(* ===== verification/IndexSafe.v ===== *)
(** * What holds of the index whatever fails below it: it gives only addresses put for the id. *)
From stdpp Require Import sorting.
From S2P Require Import Prelude Run Base Crypto Armor Storage StorageProofs Index IndexTree IndexProofs IndexSpec.

(** ** Caches, sorts and cuts make nothing up *)

Lemma lru_insert_sub {K V M} `{EqDecision K, !LinkedMapOps K V M, !LinkedMap K V M, !Meter V, !Pinnable V}
    (k : K) (v : V) (c c' : Lru.Lru M) o :
  Lru.insert k v c = Ok (o, c') →
  ∀ k' v', lm_get k' (Lru.map c') = Some v' → (k' = k ∧ v' = v) ∨ lm_get k' (Lru.map c) = Some v'.
Proof.
  unfold Lru.insert. destruct (rassert _) as [[]|e|]; [|done..]. cbn.
  pose proof (λ k', lm_get_insert k' k v (Lru.map c)) as Hg. destruct (lm_insert k v (Lru.map c)) as [old m]. cbn in Hg.
  assert (Hsub : ∀ k' v', lm_get k' m = Some v' → (k' = k ∧ v' = v) ∨ lm_get k' (Lru.map c) = Some v').
  { intros k' v'. rewrite Hg. case_decide; [|by right]. intros [= <-]. by left. }
  intros [= _ <-] k' v' Hk. apply Hsub. case_match; [|exact Hk]. unfold Lru.remove_lru in Hk.
  destruct (Lru.first_unpinned _) as [[j w]|]; [|exact Hk]. cbn [snd Lru.map] in Hk. rewrite lm_get_remove in Hk.
  by case_decide.
Qed.
Lemma chunks_elem fuel n (l c : list TabItem) it : c ∈ Tab.chunks fuel n l → it ∈ c → it ∈ l.
Proof.
  revert l. induction fuel as [|fuel IH]; intros [|x l]; cbn [Tab.chunks]; try by intros ?%elem_of_nil.
  intros [->|Hc]%elem_of_cons Hit.
  - rewrite <- (ztake_zdrop n (x :: l)). apply elem_of_app. by left.
  - rewrite <- (ztake_zdrop n (x :: l)). apply elem_of_app. right. by apply IH.
Qed.

Section safe.
Context {F G MM TM : Type} `{!Accessor F (IItem MM), !AccessorLaws F (IItem MM) (stored_of MM)}.
Context `{!EidSource G, !EidSourceLaws G}.
Context `{!LinkedMapOps Eid bytes MM, !LinkedMap Eid bytes MM, !LinkedMapOps Eid Tab TM, !LinkedMap Eid Tab TM}.
Abbreviation St := (Index.St F G MM TM).
Implicit Types (s : St) (i : Eid) (t : Tab).

(** ** The entries that have been put *)

Context (P : TabItem → Prop).

Definition tab_known t : Prop := Forall P (Tab.items t).
Definition memtab_known (t : MemTab MM) : Prop := ∀ i a, mem_get t i = Some a → P (i, a).
Definition known k : IItem MM k → Prop :=
  match k with KTab => tab_known | KMemTab => memtab_known | KLsmt => λ _, True end.

(** All that is in memory or stored has been put. *)
Record only_put s : Prop := {
  op_memtab : memtab_known (memtab_at s);
  op_copies k i c : copies (Index.files s) k i c → known k c;
  op_cache i t : lm_get i (cache_at s) = Some t → tab_known t
}.

(** A call keeps this however it ends, and what it returns is in [R]. *)
Definition sound {A} (m : run St A) (R : A → Prop) : Prop :=
  ∀ s, only_put s → spec m s (λ a s', R a ∧ only_put s') (λ _, only_put) only_put.
Abbreviation any := (λ _, True).

Lemma sound_ret {A} (a : A) (R : A → Prop) : R a → sound (mret a) R.
Proof. intros Hr s Hs. by apply spec_ret. Qed.
Lemma sound_fail {A} e (R : A → Prop) : sound (fail e) R.
Proof. intros s Hs. by apply spec_fail. Qed.
Lemma sound_lift {A} (r : res A) (R : A → Prop) : (∀ a, r = Ok a → R a) → sound (lift r) R.
Proof. intros Hr s Hs. unfold spec, lift. destruct r; auto. Qed.
Lemma sound_bind {A B} (m : run St A) (k : A → run St B) R R' :
  sound m R → (∀ a, R a → sound (k a) R') → sound (m ≫= k) R'.
Proof. intros Hm Hk s Hs. apply spec_bind. eapply spec_mono; [by apply Hm| |done|done]. intros a s' [Ha Hs']. by apply Hk. Qed.
Lemma sound_ask {A} (f : St → A) (R : A → Prop) : (∀ s, only_put s → R (f s)) → sound (ask f) R.
Proof. intros Hf s Hs. apply spec_ask. auto. Qed.
Lemma sound_modify f : (∀ s, only_put s → only_put (f s)) → sound (modify f) any.
Proof. intros Hf s Hs. apply spec_modify. auto. Qed.
Lemma sound_for_each {X} (f : X → run St unit) (l : list X) :
  (∀ x, x ∈ l → sound (f x) any) → sound (for_each f l) any.
Proof.
  induction l as [|x l IH]; intros Hf; cbn [for_each]; [by apply sound_ret|].
  eapply sound_bind; [apply Hf; by constructor|]. intros _ _. apply IH. intros y Hy. apply Hf. by constructor.
Qed.
Lemma sound_mono {A} (m : run St A) (R R' : A → Prop) : sound m R → (∀ a, R a → R' a) → sound m R'.
Proof. intros Hm Hr s Hs. eapply spec_mono; [by apply Hm| |done|done]. intros a s' []. auto. Qed.

(** *** Calls on the files *)

Lemma put_files s f :
  only_put s → (∀ k i c, copies f k i c → known k c) → only_put (Index.mkSt f (Index.ids s) (Index.mgr s)).
Proof. by intros [] Hf. Qed.

Lemma load_sound k i : sound (Index.on_files (acc_load k i)) (known k).
Proof.
  intros s Hs. apply spec_zoom.
  pose proof (spec_also _ _ _ _ _ _ (load_law (form:=stored_of MM) k i (Index.files s)) (load_copies k i (Index.files s))) as Hl.
  assert (Hp : ∀ f, no_new (Index.files s) f → only_put (Index.mkSt f (Index.ids s) (Index.mgr s))).
  { intros f Hf. apply put_files; [done|]. intros k' j c Hc%Hf. by eapply op_copies. }
  eapply spec_mono; [exact Hl|..].
  - intros c f [(_ & Hc & _) Hf]. split; [by eapply op_copies|by apply Hp].
  - intros e f [_ Hf]. by apply Hp.
  - intros f [_ Hf]. by apply Hp.
Qed.
Lemma remove_sound i : sound (Index.remove_tab i) any.
Proof.
  intros s Hs. apply spec_zoom.
  pose proof (spec_also _ _ _ _ _ _ (remove_law (form:=stored_of MM) KTab i (Index.files s)) (remove_copies KTab i (Index.files s))) as Hl.
  assert (Hp : ∀ f, no_new (Index.files s) f → only_put (Index.mkSt f (Index.ids s) (Index.mgr s))).
  { intros f Hf. apply put_files; [done|]. intros k' j c Hc%Hf. by eapply op_copies. }
  eapply spec_mono; [exact Hl|..].
  - intros u f [_ Hf]. split; [done|by apply Hp].
  - intros e f [_ Hf]. by apply Hp.
  - intros f [_ Hf]. by apply Hp.
Qed.

Lemma known_set k n a (c : IItem MM k) : known k (set_item n a c) ↔ known k c.
Proof. by destruct k. Qed.
Lemma known_form k (c : IItem MM k) : known k (stored_of MM k c) ↔ known k c.
Proof. by destruct k. Qed.
Lemma save_sound k (c : IItem MM k) : known k c → sound (Index.on_files (acc_save k c)) (λ r, known k r.1).
Proof.
  intros Hc s Hs. unfold spec, Index.on_files, zoom.
  pose proof (save_copies (form:=stored_of MM) k c (Index.files s) known (op_copies _ Hs)) as Hcp.
  destruct (acc_save k c (Index.files s)) as [r f] eqn:He. cbn [snd] in Hcp.
  assert (Hp : only_put (Index.mkSt f (Index.ids s) (Index.mgr s))).
  { apply put_files; [done|]. intros k' i d Hd. eapply Hcp; [|exact Hd]. apply known_form. unfold next_item. by apply known_set. }
  destruct r as [[[d r]|e|]|]; [|done..]. split; [|done]. cbn.
  destruct (save_item_law (form:=stored_of MM) k c _ _ _ _ He) as (n & a & ->). by apply known_set.
Qed.

Lemma draw_sound : sound Index.draw_id any.
Proof. intros s [? ? ?]. unfold spec, Index.draw_id. destruct (new_eid (Index.ids s)). split; [done|]. by split. Qed.
Lemma set_lsmt_sound (x : Lsmt) : sound (Index.set_lsmt x) any.
Proof. apply sound_modify. by intros s []. Qed.
Lemma set_memtab_sound (t : MemTab MM) : memtab_known t → sound (Index.set_memtab t) any.
Proof. intros Ht. apply sound_modify. by intros s []. Qed.
Lemma set_cache_sound c :
  (∀ i t, lm_get i (Lru.map c) = Some t → tab_known t) → sound (Index.set_cache c) any.
Proof. intros Hc. apply sound_modify. by intros s []. Qed.
Lemma the_any {A} (f : Index.IndexMgr MM TM → A) : sound (Index.the f) any.
Proof. by apply sound_ask. Qed.
Lemma lift_any {A} (r : res A) : sound (lift r) any.
Proof. by apply sound_lift. Qed.
Lemma lvls_sound : sound Index.lvls any.
Proof. apply the_any. Qed.
Lemma level_sound n : sound (Index.level n) any.
Proof. eapply sound_bind; [apply lvls_sound|]. intros ls _. apply lift_any. Qed.
Lemma set_level_sound n l : sound (Index.set_level n l) any.
Proof.
  eapply sound_bind; [apply the_any|]. intros t _. eapply sound_bind; [apply lift_any|]. intros x _. apply set_lsmt_sound.
Qed.

Create HintDb sound discriminated.
#[local] Hint Resolve draw_sound set_lsmt_sound the_any lift_any lvls_sound level_sound set_level_sound remove_sound : sound.
(** A step whose value does not matter. *)
Ltac quiet := eapply sound_bind; [solve [eauto with sound]|]; intros ? _.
•••
» **WHAT IS BEING ASKED**
Among the records above, a stretch begins at the line containing "(fail e) R." and ends at the line containing "- intros c f". Restate that stretch word for word, and nothing else.

» **TASK RESPONSE**
Lemma sound_fail {A} e (R : A → Prop) : sound (fail e) R.
Proof. intros s Hs. by apply spec_fail. Qed.
Lemma sound_lift {A} (r : res A) (R : A → Prop) : (∀ a, r = Ok a → R a) → sound (lift r) R.
Proof. intros Hr s Hs. unfold spec, lift. destruct r; auto. Qed.
Lemma sound_bind {A B} (m : run St A) (k : A → run St B) R R' :
  sound m R → (∀ a, R a → sound (k a) R') → sound (m ≫= k) R'.
Proof. intros Hm Hk s Hs. apply spec_bind. eapply spec_mono; [by apply Hm| |done|done]. intros a s' [Ha Hs']. by apply Hk. Qed.
Lemma sound_ask {A} (f : St → A) (R : A → Prop) : (∀ s, only_put s → R (f s)) → sound (ask f) R.
Proof. intros Hf s Hs. apply spec_ask. auto. Qed.
Lemma sound_modify f : (∀ s, only_put s → only_put (f s)) → sound (modify f) any.
Proof. intros Hf s Hs. apply spec_modify. auto. Qed.
Lemma sound_for_each {X} (f : X → run St unit) (l : list X) :
  (∀ x, x ∈ l → sound (f x) any) → sound (for_each f l) any.
Proof.
  induction l as [|x l IH]; intros Hf; cbn [for_each]; [by apply sound_ret|].
  eapply sound_bind; [apply Hf; by constructor|]. intros _ _. apply IH. intros y Hy. apply Hf. by constructor.
Qed.
Lemma sound_mono {A} (m : run St A) (R R' : A → Prop) : sound m R → (∀ a, R a → R' a) → sound m R'.
Proof. intros Hm Hr s Hs. eapply spec_mono; [by apply Hm| |done|done]. intros a s' []. auto. Qed.

(** *** Calls on the files *)

Lemma put_files s f :
  only_put s → (∀ k i c, copies f k i c → known k c) → only_put (Index.mkSt f (Index.ids s) (Index.mgr s)).
Proof. by intros [] Hf. Qed.

Lemma load_sound k i : sound (Index.on_files (acc_load k i)) (known k).
Proof.
  intros s Hs. apply spec_zoom.
  pose proof (spec_also _ _ _ _ _ _ (load_law (form:=stored_of MM) k i (Index.files s)) (load_copies k i (Index.files s))) as Hl.
  assert (Hp : ∀ f, no_new (Index.files s) f → only_put (Index.mkSt f (Index.ids s) (Index.mgr s))).
  { intros f Hf. apply put_files; [done|]. intros k' j c Hc%Hf. by eapply op_copies. }
  eapply spec_mono; [exact Hl|..].
  - intros c f [(_ & Hc & _) Hf]. split; [by eapply op_copies|by apply Hp].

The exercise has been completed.